O CONTATO, A INCORPORAÇÃO DOS BENS INDUSTRIALIZADOS E A INOVAÇÃO DOS OBJETOS

Desde antes do contato oficial, em 1971, os Asurini já incorporavam bens industrializados por meio de investidas fortuitas aos acampamentos de seringueiros, caçadores e moradores da região. Quando foram contatados pelo padre missionário Anton Lukesch, este descreveu o fascínio dos Asurini pelos objetos do mundo dos brancos - especialmente os de ferro - e elencou alguns de seus pertences industrializados (por exemplo, placas de alumínio, contas, botões, miçangas, enxadas, facas, facões, pregos, cavadores, objetos de vidro e plástico) (Lukesch, 1976, p. 92-119).

De lá para cá, o número de objetos industrializados na vida dos Asurini do Xingu cresceu substancialmente, assim como a demanda por eles. Os objetos industrializados mais comuns e de primeira necessidade, segundo eles, são as ferramentas e os instrumentos de metal (facões, facas, agulhas, cavadores, enxadas, pás, limas, pregos), as armas de fogo, as roupas, os calçados (sandálias e botas), os vasilhames de plástico e alumínio (panelas, bacias, térmicas, utensílios de mesa), os equipamentos, máquinas e materiais para as atividades de subsistência (ralador de mandioca, motor de barco, motosserra, materiais de caça e pesca) e os objetos e materiais de conforto pessoal e doméstico (mosquiteiros, redes, espelhos, miçangas, fibras de algodão, aviamentos). Nos últimos dez anos, bens como fogões, freezers e televisores passaram a ocupar o topo da lista dos mais desejados. A maior parte do dinheiro, adquirido com o comércio de objetos, a prestação de serviços e as aposentadorias, é destinada à compra destes bens industrializados. Alimentos e bebidas industrializados também são muito apreciados pelos Asurini, mas não serão abordados neste artigo.

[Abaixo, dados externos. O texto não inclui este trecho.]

(** * Path planning, smoothing and trajectory resampling of the drone simulator

    A shallow embedding of [PathPlanner.ts] ([AStarPlanner], [RRTPlanner],
    [TrajectorySmoothing]) and of [DroneSimulatorV2.generateTrajectoryFromPath].

    The TypeScript code computes on JavaScript numbers.  The embedding is
    written once over an interface [Number] of the operations the code uses
    and is run on two instances:

    - [JSFloat.float_number]: IEEE 754 binary64 (the primitive floats of the
      kernel), which is what a JavaScript engine computes, NaN, infinities
      and signed zeros included; [Math.sqrt] is the correctly rounded square
      root;
    - [Ideal.Q_number]: exact rational arithmetic with [Math.sqrt] left as a
      parameter, used for the properties that are about the arithmetic of
      the real numbers and not about rounding.

    Conventions.  A JavaScript function that may fail to return (a [for]
    loop whose bound is infinite or beyond the integers a counter can reach,
    the unbounded [while] of [RRTPlanner.reconstructPath], a [TypeError])
    returns an [option]; [None] is "no value returned".  [Math.random] is an
    oracle: the sequence of its results is an argument.  Counts given as
    integers in the source ([maxIterations]) are natural numbers.

    The file has two parts: the definitions (the arithmetic, the program,
    the predicates of the statements, the scenarios), then the facts. *)

From Stdlib Require Import ZArith List Bool Lia Arith.
From Stdlib Require Import QArith Qround Qabs Lqa.
From Stdlib Require PrimFloat SpecFloat FloatOps FloatAxioms.
Import ListNotations.

Close Scope Q_scope.
Set Implicit Arguments.

(** ** The arithmetic interface *)

Declare Scope num_scope.
Delimit Scope num_scope with num.

Class Number (num : Type) : Type := {
  (** an integer literal, or the value of an integer loop counter *)
  num_of_Z : Z -> num;
  num_add : num -> num -> num;
  num_sub : num -> num -> num;
  num_mul : num -> num -> num;
  num_div : num -> num -> num;
  (** unary minus *)
  num_opp : num -> num;
  (** [Math.sqrt], [Math.floor], [Math.ceil], [Math.round], [Math.max] *)
  num_sqrt : num -> num;
  num_floor : num -> num;
  num_ceil : num -> num;
  num_round : num -> num;
  num_max : num -> num -> num;
  (** [a < b] and [a <= b] *)
  num_ltb : num -> num -> bool;
  num_leb : num -> num -> bool;
  (** [a < Infinity] *)
  num_lt_infinity : num -> bool;
  (** the number of iterations of [for (let i = 0; i <= b; i++)], and of
      [for (let i = 0; i < b; i++)]; [None] when the loop test never fails *)
  num_bound_le : num -> option nat;
  num_bound_lt : num -> option nat;
  (** equality of the decimal renderings, [`${a}` === `${b}`] *)
  num_str_eqb : num -> num -> bool
}.

Notation "a + b" := (num_add a b) : num_scope.
Notation "a - b" := (num_sub a b) : num_scope.
Notation "a * b" := (num_mul a b) : num_scope.
Notation "a / b" := (num_div a b) : num_scope.
Notation "- a" := (num_opp a) : num_scope.
Notation "a <? b" := (num_ltb a b) : num_scope.
Notation "a <=? b" := (num_leb a b) : num_scope.
(** [a >= b] is [b <= a] on numbers (both are false when a NaN is involved). *)
Notation "a >=? b" := (num_leb b a) (at level 70) : num_scope.
(** An integer literal of the source. *)
Arguments num_of_Z {num _} _%_Z.
Abbreviation lit := num_of_Z.

(** ** IEEE 754 binary64: the numbers of a JavaScript engine *)

Module JSFloat.
Import PrimFloat SpecFloat FloatOps.

(** The integer [z] as a double, rounded to nearest even. *)
Definition of_Z (z : Z) : float :=
  SF2Prim (binary_normalize prec emax z 0 false).

(** [2^53]: up to there every integer is a double, and a counter that is
    incremented by one stays there for ever. *)
Definition two53 : Z := 9007199254740992.

(** [floor] and [ceil] of a finite double [(-1)^s * m * 2^e], in [Z]. *)
Definition signed (s : bool) (m : positive) : Z :=
  if s then Z.neg m else Z.pos m.

Definition floorZ (s : bool) (m : positive) (e : Z) : Z :=
  if (0 <=? e)%Z then (signed s m * 2 ^ e)%Z
  else (signed s m / 2 ^ (- e))%Z.

Definition ceilZ (s : bool) (m : positive) (e : Z) : Z :=
  if (0 <=? e)%Z then (signed s m * 2 ^ e)%Z
  else (- ((- signed s m) / 2 ^ (- e)))%Z.

(** [floor (v + 1/2)]: the nearest integer, ties towards plus infinity. *)
Definition roundZ (s : bool) (m : positive) (e : Z) : Z :=
  if (0 <=? e)%Z then (signed s m * 2 ^ e)%Z
  else ((2 * signed s m + 2 ^ (- e)) / 2 ^ (1 - e))%Z.

Definition signed_zero (s : bool) : float :=
  if s then neg_zero else zero.

(** An integral result [q] as a double; a zero result keeps the sign of
    the argument, as [Math.ceil(-0.5)] and [Math.round(-0.2)] are [-0]. *)
Definition integral (s : bool) (q : Z) : float :=
  if (q =? 0)%Z then signed_zero s else of_Z q.

(** A double with a non-negative exponent is an integer already. *)
Definition floor (a : float) : float :=
  match Prim2SF a with
  | S754_finite s m e =>
      if (0 <=? e)%Z then a else integral false (floorZ s m e)
  | _ => a
  end.

Definition ceil (a : float) : float :=
  match Prim2SF a with
  | S754_finite s m e =>
      if (0 <=? e)%Z then a else integral s (ceilZ s m e)
  | _ => a
  end.

Definition round (a : float) : float :=
  match Prim2SF a with
  | S754_finite s m e =>
      if (0 <=? e)%Z then a else integral s (roundZ s m e)
  | _ => a
  end.

(** [Math.max]: NaN when an argument is NaN, and [+0] above [-0]. *)
Definition max (a b : float) : float :=
  if is_nan a || is_nan b then nan
  else if ltb a b then b
  else if ltb b a then a
  else if is_zero a && get_sign a then b else a.

(** [for (let i = 0; i <= b; i++)]: the counter takes the values
    [0, 1, ..., floor b]; the test never fails when [b] is [2^53] or more. *)
Definition bound_le (b : float) : option nat :=
  match Prim2SF b with
  | S754_nan => Some 0
  | S754_zero _ => Some 1
  | S754_infinity s => if s then Some 0 else None
  | S754_finite s m e =>
      let q := floorZ s m e in
      if (two53 <=? q)%Z then None else Some (Z.to_nat (q + 1))
  end.

(** [for (let i = 0; i < b; i++)]: [ceil b] iterations; the test never
    fails when [b] is above [2^53]. *)
Definition bound_lt (b : float) : option nat :=
  match Prim2SF b with
  | S754_nan => Some 0
  | S754_zero _ => Some 0
  | S754_infinity s => if s then Some 0 else None
  | S754_finite s m e =>
      let q := ceilZ s m e in
      if (two53 <? q)%Z then None else Some (Z.to_nat q)
  end.

(** Number-to-string conversion is injective except that [-0] and [+0]
    both print as ["0"]; NaN prints as ["NaN"]. *)
Definition str_eqb (a b : float) : bool :=
  (is_nan a && is_nan b) || eqb a b.

#[export] Instance float_number : Number float := {
  num_of_Z := of_Z;
  num_add := add;
  num_sub := sub;
  num_mul := mul;
  num_div := div;
  num_opp := opp;
  num_sqrt := sqrt;
  num_floor := floor;
  num_ceil := ceil;
  num_round := round;
  num_max := max;
  num_ltb := ltb;
  num_leb := leb;
  num_lt_infinity := fun a => ltb a infinity;
  num_bound_le := bound_le;
  num_bound_lt := bound_lt;
  num_str_eqb := str_eqb
}.
End JSFloat.

(** ** Data model ([PathPlanner.ts]) *)

Record Vector3 (num : Type) : Type := mkVector3 { x : num; y : num; z : num }.

Record Obstacle (num : Type) : Type := mkObstacle {
  position : Vector3 num;
  radius : num
}.

(** [maxIterations] is a count of loop iterations: a natural number. *)
Record PathPlanningConfig (num : Type) : Type := mkConfig {
  startPos : Vector3 num;
  endPos : Vector3 num;
  obstacles : list (Obstacle num);
  gridSize : num;
  droneRadius : num;
  maxIterations : nat
}.

(** A [PathNode] is never mutated after its creation, so the chain of
    [parent] references is a value. *)
#[warnings="-register-all"]
Inductive PathNode (num : Type) : Type := mkPathNode {
  node_position : Vector3 num;
  node_g : num;
  node_h : num;
  node_parent : option (PathNode num)
}.

(** The three rounded coordinates that [getNodeKey] prints into its string. *)
Record NodeKey (num : Type) : Type := mkNodeKey { kx : num; ky : num; kz : num }.

(** The fields of an [AStarPlanner] instance besides its [config]. *)
Record AStarPlanner (num : Type) : Type := mkAStarPlanner {
  openSet : list (PathNode num);
  closedSet : list (PathNode num);
  nodeMap : list (NodeKey num * PathNode num)
}.

(** What a call of [AStarPlanner.plan] leaves: the returned array, the
    instance fields, and the value of the loop variable [iteration] at the
    [return] (0 when the loop was not entered). *)
Record AStarResult (num : Type) : Type := mkAStarResult {
  astar_path : list (Vector3 num);
  astar_state : AStarPlanner num;
  astar_iteration : nat
}.

Notation "'do' a <- c ; k" :=
  (match c with Some a => k | None => None end)
  (at level 10, a name, c at level 100, k at level 200).

(** [l.filter(f)] for a test that may not return. *)
Fixpoint filter_opt {A : Type} (f : A -> option bool) (l : list A)
  : option (list A) :=
  match l with
  | [] => Some []
  | a :: l' =>
      do b <- f a ;
      do r <- filter_opt f l' ;
      Some (if b then a :: r else r)
  end.

Section Planning.
Context {num : Type} {NUM : Number num}.
Local Open Scope num_scope.

Local Abbreviation Vec := (Vector3 num).
Local Abbreviation Config := (PathPlanningConfig num).
Local Abbreviation Node := (PathNode num).

(** *** Collision model (the same three methods in both planner classes) *)

Definition distance (a b : Vec) : num :=
  let dx := a.(x) - b.(x) in
  let dy := a.(y) - b.(y) in
  let dz := a.(z) - b.(z) in
  num_sqrt (dx * dx + dy * dy + dz * dz).

(** The test of the [if] in [isPointClear]: the point is too close. *)
Definition tooClose (cfg : Config) (point : Vec) (obstacle : Obstacle num) : bool :=
  distance point obstacle.(position)
    <? obstacle.(radius) + cfg.(droneRadius) + lit 2.

Definition isPointClear (cfg : Config) (point : Vec) : bool :=
  forallb (fun obstacle => negb (tooClose cfg point obstacle)) cfg.(obstacles).

(** [{ x: from.x + (to.x - from.x) * t, ... }], the expression of
    [isPathClear], of [RRTPlanner.step] and of the trajectory resampler. *)
Definition interpolate (from to : Vec) (t : num) : Vec :=
  {| x := from.(x) + (to.(x) - from.(x)) * t;
     y := from.(y) + (to.(y) - from.(y)) * t;
     z := from.(z) + (to.(z) - from.(z)) * t |}.

(** [isPathClear]: the samples [i = 0 .. steps] at [t = i / steps].  When
    the loop cannot end by its test ([steps] is infinite, or 2^53 and more)
    the result is [None]. *)
Definition isPathClear (cfg : Config) (from to : Vec) : option bool :=
  let steps := num_ceil (distance from to / lit 2) in
  do n <- num_bound_le steps ;
  Some (forallb
          (fun i => isPointClear cfg (interpolate from to (lit (Z.of_nat i) / steps)))
          (seq 0 n)).

(** *** AStarPlanner *)

Definition getNodeKey (pos : Vec) : NodeKey num :=
  let precision := lit 1 in
  {| kx := num_round (pos.(x) / precision) * precision;
     ky := num_round (pos.(y) / precision) * precision;
     kz := num_round (pos.(z) / precision) * precision |}.

(** Equality of two key strings ["a,b,c"]. *)
Definition key_eqb (a b : NodeKey num) : bool :=
  num_str_eqb a.(kx) b.(kx) && num_str_eqb a.(ky) b.(ky)
  && num_str_eqb a.(kz) b.(kz).

(** [Map.get] and [Map.set]; the most recent binding of a key is first. *)
Definition nodeMap_get (key : NodeKey num) (m : list (NodeKey num * Node))
  : option Node :=
  option_map snd (find (fun kv => key_eqb (fst kv) key) m).

Definition nodeMap_set (key : NodeKey num) (node : Node)
    (m : list (NodeKey num * Node)) : list (NodeKey num * Node) :=
  (key, node) :: m.

(** The 26 directions in the order of the three nested loops. *)
Definition directions : list (Z * Z * Z) :=
  let range := [-1; 0; 1]%Z in
  flat_map (fun dx =>
    flat_map (fun dy =>
      flat_map (fun dz =>
        if ((dx =? 0) && (dy =? 0) && (dz =? 0))%Z then []
        else [(dx, dy, dz)]) range) range) range.

Definition neighborOf (pos : Vec) (step : num) (d : Z * Z * Z) : Vec :=
  let '(dx, dy, dz) := d in
  {| x := pos.(x) + lit dx * step;
     y := pos.(y) + lit dy * step;
     z := pos.(z) + lit dz * step |}.

(** The condition under which [getNeighbors] keeps a neighbor. *)
Definition neighborOk (cfg : Config) (pos neighbor : Vec) : option bool :=
  if (neighbor.(y) >=? lit 0) && (neighbor.(y) <=? lit 100)
     && isPointClear cfg neighbor
  then isPathClear cfg pos neighbor
  else Some false.

Definition getNeighbors (cfg : Config) (node : Node) : option (list Vec) :=
  let step := cfg.(gridSize) in
  filter_opt (neighborOk cfg node.(node_position))
    (map (neighborOf node.(node_position) step) directions).

(** [AStarPlanner.reconstructPath]: [path.unshift] along the parents. *)
Fixpoint reconstructPath_from (current : Node) (path : list Vec) : list Vec :=
  let path' := current.(node_position) :: path in
  match current.(node_parent) with
  | Some parent => reconstructPath_from parent path'
  | None => path'
  end.

Definition reconstructPath (node : Node) : list Vec :=
  reconstructPath_from node [].

Definition midPoint (cfg : Config) : Vec :=
  {| x := (cfg.(startPos).(x) + cfg.(endPos).(x)) / lit 2;
     y := num_max cfg.(startPos).(y) cfg.(endPos).(y) + lit 20;
     z := (cfg.(startPos).(z) + cfg.(endPos).(z)) / lit 2 |}.

Definition getAlternativePath (cfg : Config) : option (list Vec) :=
  do clear <- isPathClear cfg cfg.(startPos) (midPoint cfg) ;
  Some (cfg.(startPos)
          :: (if clear then [midPoint cfg] else []) ++ [cfg.(endPos)]).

Esta profusão de bens industrializados e o contato cada vez mais intenso dos Asurini com o mundo dos brancos têm gerado transformações na cultura material, que se manifestam de diferentes formas, envolvendo a substituição e/ou transformação de objetos, procedimentos técnicos e matérias-primas: 1) a criação de novos objetos e/ou recriação de objetos tradicionais a partir de matérias-primas, objetos e ferramentas industrializados; 2) a diversificação dos suportes, dos pigmentos e das matérias-primas para a arte gráfica; 3) a substituição dos artefatos e de ferramentas tradicionais por artefatos industrializados; 4) a aquisição de bens e matérias-primas industrializadas e aprendizagem de novos procedimentos técnicos.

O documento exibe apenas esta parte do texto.